Monday, Nov. 10, 1941

Ice

The blackest day in U.S. airline history came with a great mass of cold air from the Arctic. It thrust a freezing finger as far south as the Texas panhandle, rested its chilly knuckles on the Great Lakes, spumed in ice, rain and mist where its skin touched warmer air.

Within 24 hours this Arctic fist (to weathermen, a "Polar Continental Air Mass") produced two disastrous crashes; 34 men & women died.

First to go was Northwest Airlines Flight 5. Westbound from Chicago to Seattle, around 2 a.m. the big DC-3 rumbled above the blotted-out field at Fargo, N. Dak. Captain Clarence Bates, 41-year-old veteran of 10,000 airline hours, radioed down that he was beginning a standard approach to get under the 500-foot ceiling.

Two miles east of the field, a motorist saw the horrible finish. The big ship came out of the overcast in a long glide. It never leveled out. With a terrific roar it struck the ground in an open field, smashed into a deep ditch, lumbered out of it, burst into bright fire.

The motorist found the plane's pilot lying on the grass, in front of the wreck. He was screaming, "Get them out." It was too late. The wreckage was a gasoline-fired furnace. Not until six hours later had the last flames died away. Later Captain Bates explained the strange casualty that had ended a period of two years and nine months of fatality-free operation by Northwest. On the way down the ship had picked up ice. It did not appear dangerously heavy, but he could not pull the DC-3 out of its glide.

Next night American Airlines, proud of a record of five years and nine months without a fatal accident, sent its Trip I west from Buffalo. Its flight path was along the edge of that same fatal mass of cold weather. West of Buffalo about 115 miles, near the Canadian town of St. Thomas (Ont.), Trip I ran into trouble.

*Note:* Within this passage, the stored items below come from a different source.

Lemma preserves_dotns cx {E A} (m : M E A) :
  drains (L := dotns_lane) cx m -> preserves (on_dotns m : P E A).
Proof using Hmono Hservice.
  intros Hm db0 p (HA & HB & HC & HD). pose proof interfere_benign as Hb.
  destruct (benign_relies cx _ dotns_respects Hb) as (R1 & R5 & R2 & R3 & R4).
  set (st := {| st_db := p_db p; st_w := p_w p; st_trace := p_dtrace p; st_drain := p_dotns p |}).
  destruct (Hm st) as (otodo & Hs & _).
  pose proof (steps_landings (LaneLaws0 := dotns_laws) _ _ _ db0 _ _ R1 R5 Hs HB (empty_anchored _)) as HB'.
  pose proof (drains_final (L := dotns_lane) cx m Hm st Hmono R4 R2 R3) as HD'.
  assert (unharmed (laws2 := people_laws) (p_db p) (st_db (m st).2)) as (U1 & U2 & Un).
  { refine (steps_unharmed dotns_lane (laws2 := people_laws) _ _ _ _ _ _ _ _ Hs).
    - intros w db. by eapply benign_unharmed; [apply people_respects|].
    - intros. eapply unharmed_touched; [| |apply dotns_mark_touched|apply (law_mark_new (LaneLaws := dotns_laws))]; simpl; unfold people_state;
        by intros r0 r' ->.
    - intros. eapply unharmed_touched; [| |apply dotns_record_touched|apply (law_record_new (LaneLaws := dotns_laws))]; simpl; unfold people_state;
        by intros r0 r' ->. }
  pose proof (justified_frame (LaneLaws0 := people_laws) _ _ db0 _ _ _ _ U1 Un (reflexivity _) HA) as HA'.
  unfold on_dotns. fold st. destruct (m st) as [r st']. simpl in *.
  unfold sound. simpl. split_and!; eauto.
Qed.
(** ** The loop *)

Lemma preserves_link_up : preserves (on_dotns (link_up_m (Lane0 := dotns_lane)) : P WriterError bool).
Proof.
  apply preserves_same. intros p. unfold on_dotns, link_up_m. simpl. by destruct (dotns_up _ _ _).
Qed.
Definition unrecognized (raw : string) : bool :=
  negb (bool_decide (to_ascii_lowercase (trim raw) ∈ ["json"; "text"; EmptyString])).

(** ** The aggregate probe *)

Definition failed (outcome : Readiness) : bool := negb (is_ok outcome).

Definition failures (results : list (string * Readiness)) : nat := length (List.filter (fun r => failed (snd r)) results).

Lemma merge_counts results body ready n :
  exists body', foldl merge_result (body, ready, n) results =
    (body', ready && forallb (fun r => is_ok (snd r)) results, (n + failures results)%nat) /\
    (forall k, (k ∉ results.*1) -> body' !! k = body !! k) /\
    (NoDup results.*1 -> forall s o, In (s, o) results -> body' !! s = Some (Parts (service_parts o))).
Proof.
  revert body ready n. induction results as [|[s o] results IH]; intros body ready n; simpl.
  { exists body. rewrite andb_true_r, Nat.add_0_r. split_and!; [done|done|by intros _ ? ?]. }
  unfold failures, failed. simpl.
  destruct o as [components|component]; simpl;
  match goal with |- context [foldl merge_result (?b, ?r, ?d) results] => destruct (IH b r d) as (body' & -> & Hk & Hs) end.
  - exists body'. split_and!; [done|..].
    + intros k [Hne Hin]%not_elem_of_cons. rewrite Hk by done. by rewrite lookup_insert_ne.
    + intros [Hn Hd]%NoDup_cons s' o' [[= <- <-]|Hin]; [rewrite Hk by done; by rewrite lookup_insert_eq|by apply Hs].
  - exists body'. split_and!; [by rewrite andb_false_r, Nat.add_succ_r|..].
    + intros k [Hne Hin]%not_elem_of_cons. rewrite Hk by done. by rewrite lookup_insert_ne.
    + intros [Hn Hd]%NoDup_cons s' o' [[= <- <-]|Hin]; [rewrite Hk by done; by rewrite lookup_insert_eq|by apply Hs].
Qed.
(* ===== verification/ChainClient.v ===== *)
(** * ChainClient: the signer, signed extrinsics and connections

    The key a secret stands for ([chain-client/src/signer.rs]), building and signing a
    version-4 extrinsic with the transaction extensions of version 0
    ([sign.rs]; [sign] of both lanes of the writer), and connecting to a chain with the
    report of its runtime version ([connect.rs]).  The key crates, the node and the
    encoders of [subxt] and [frame-decode] are parameters, the latter with their
    documented behaviour as laws ([EncoderLaws]). *)

From S2P Require Import Prelude Strings Text Outbox WriterTx ChainTypes.

#[local] Open Scope dub_scope.
#[local] Open Scope string_scope.
#[local] Open Scope Z_scope.

Module ChainClient.
Import ChainTypes.

(** ** [signer.rs] *)

(** [schnorrkel] and [subxt-signer]: keys from a raw secret and from a secret URI,
    their public bytes and signatures. *)
Record KeyCrates := {
  RawKey : Type; UriKey : Type;
  from_ed25519_bytes : bytes -> result RawKey string;
  from_uri : string -> result UriKey string;
  raw_public : RawKey -> bytes; uri_public : UriKey -> bytes;
  raw_sign : bytes -> RawKey -> bytes -> bytes; uri_sign : UriKey -> bytes -> bytes }.

Section signer.
Context (kc : KeyCrates).

Inductive WriterSigner := Uri (k : UriKey kc) | Raw (k : RawKey kc).

Inductive SecretError := BadHex | BadSecret (why : string) | BadUri (why : string).

Definition from_secret_uri (trimmed : string) : result WriterSigner SecretError :=
  match from_uri kc trimmed with Ok k => Ok (Uri k) | Err e => Err (BadUri e) end.

Definition from_secret (secret : string) : result WriterSigner SecretError :=
  let trimmed := trim secret in
  match strip_prefix "0x" trimmed with
  | Some hex =>
      if (String.length hex =? 128)%nat then
        match hex_decode hex with
        | None => Err BadHex
        | Some b => match from_ed25519_bytes kc b with Ok k => Ok (Raw k) | Err e => Err (BadSecret e) end
        end
      else from_secret_uri trimmed
  | None => from_secret_uri trimmed
  end.

Definition public_bytes (s : WriterSigner) : bytes :=
  match s with Uri k => uri_public kc k | Raw k => raw_public kc k end.

Definition proxy_for (primary : bytes) (s : WriterSigner) : option bytes :=
  if bool_decide (primary <> public_bytes s) then Some primary else None.

Definition sign_bytes (payload : bytes) (s : WriterSigner) : bytes :=
  match s with
  | Uri k => uri_sign kc k payload
  | Raw k => raw_sign kc (as_bytes "substrate") k payload
  end.

Definition account_id (s : WriterSigner) : bytes := public_bytes s.

(** A raw secret is never read as a URI, and nothing else is read as one. *)
Lemma from_secret_kind secret s :
  from_secret secret = Ok s ->
  match s with
  | Raw k => exists hex b, trim secret = "0x" +:+ hex /\ hex_decode hex = Some b /\ length b = 64%nat /\
               from_ed25519_bytes kc b = Ok k
  | Uri k => from_uri kc (trim secret) = Ok k /\
             forall hex, trim secret = "0x" +:+ hex -> String.length hex <> 128%nat
  end.
Proof.
  unfold from_secret, from_secret_uri. destruct (strip_prefix "0x" (trim secret)) as [hex|] eqn:E.
  - apply strip_prefix_Some in E. rewrite E. destruct (Nat.eqb_spec (String.length hex) 128) as [Hl|Hl].
    + destruct (hex_decode hex) as [b|] eqn:Eh; [|done].
      destruct (from_ed25519_bytes kc b) as [k|e] eqn:Ek; [|done]. intros [= <-]. exists hex, b.
      split_and!; [done|done| |done]. apply hex_decode_length in Eh. lia.
    + destruct (from_uri kc _) as [k|e] eqn:Ek; [|done]. intros [= <-]. split; [done|].
      intros hex' Heq. by injection Heq as <-.
  - destruct (from_uri kc (trim secret)) as [k|e] eqn:Ek; [|done]. intros [= <-]. split; [done|].
    intros hex Heq. rewrite Heq, strip_prefix_app in E. done.
Qed.

(** ** [sign.rs] *)

Definition V4_EXTENSION_VERSION : Z := 0.

Record ClientState := { genesis_hash : bytes; spec_version : Z; transaction_version : Z }.

(** The chain at a block, as the client reads it. *)
Record At := {
  at_validate : WriterTx.Payload -> option string;
  at_account_nonce : bytes -> result Z string;
  at_block : Z * bytes;
  at_genesis : option bytes;
  at_spec_version : Z; at_transaction_version : Z;
  at_call_info : string -> string -> result bytes string;
  at_signature_info : result unit string;
  at_extension_info : option Z -> result (list string) string }.

(** An extension as the encoder sees it: its name, value and implicit bytes. *)
Abbreviation Slot := (string * (bytes * bytes))%type.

People on the ground heard the plane circling. Some, including two R.A.F. enlisted men, said its engines appeared to be missing. Some said they thought they saw a flare. Lower & lower it circled, barely missed the ground with one wing tip on the last turn. Then it crashed, burst into flames. Three bodies were hurled from the cabin, doused with gasoline. They burned with the rest, too close to the fire to be rescued. Of 20 passengers and crew, few could be identified when the wreckage cooled. Exception was the pilot, who still held a piece of the wheel in his hands. For an explanation of Trip I's crash, airmen would have no evidence such as Pilot Bates of Northwest gave. But R.A.F. men stationed near by had their own theory: ice.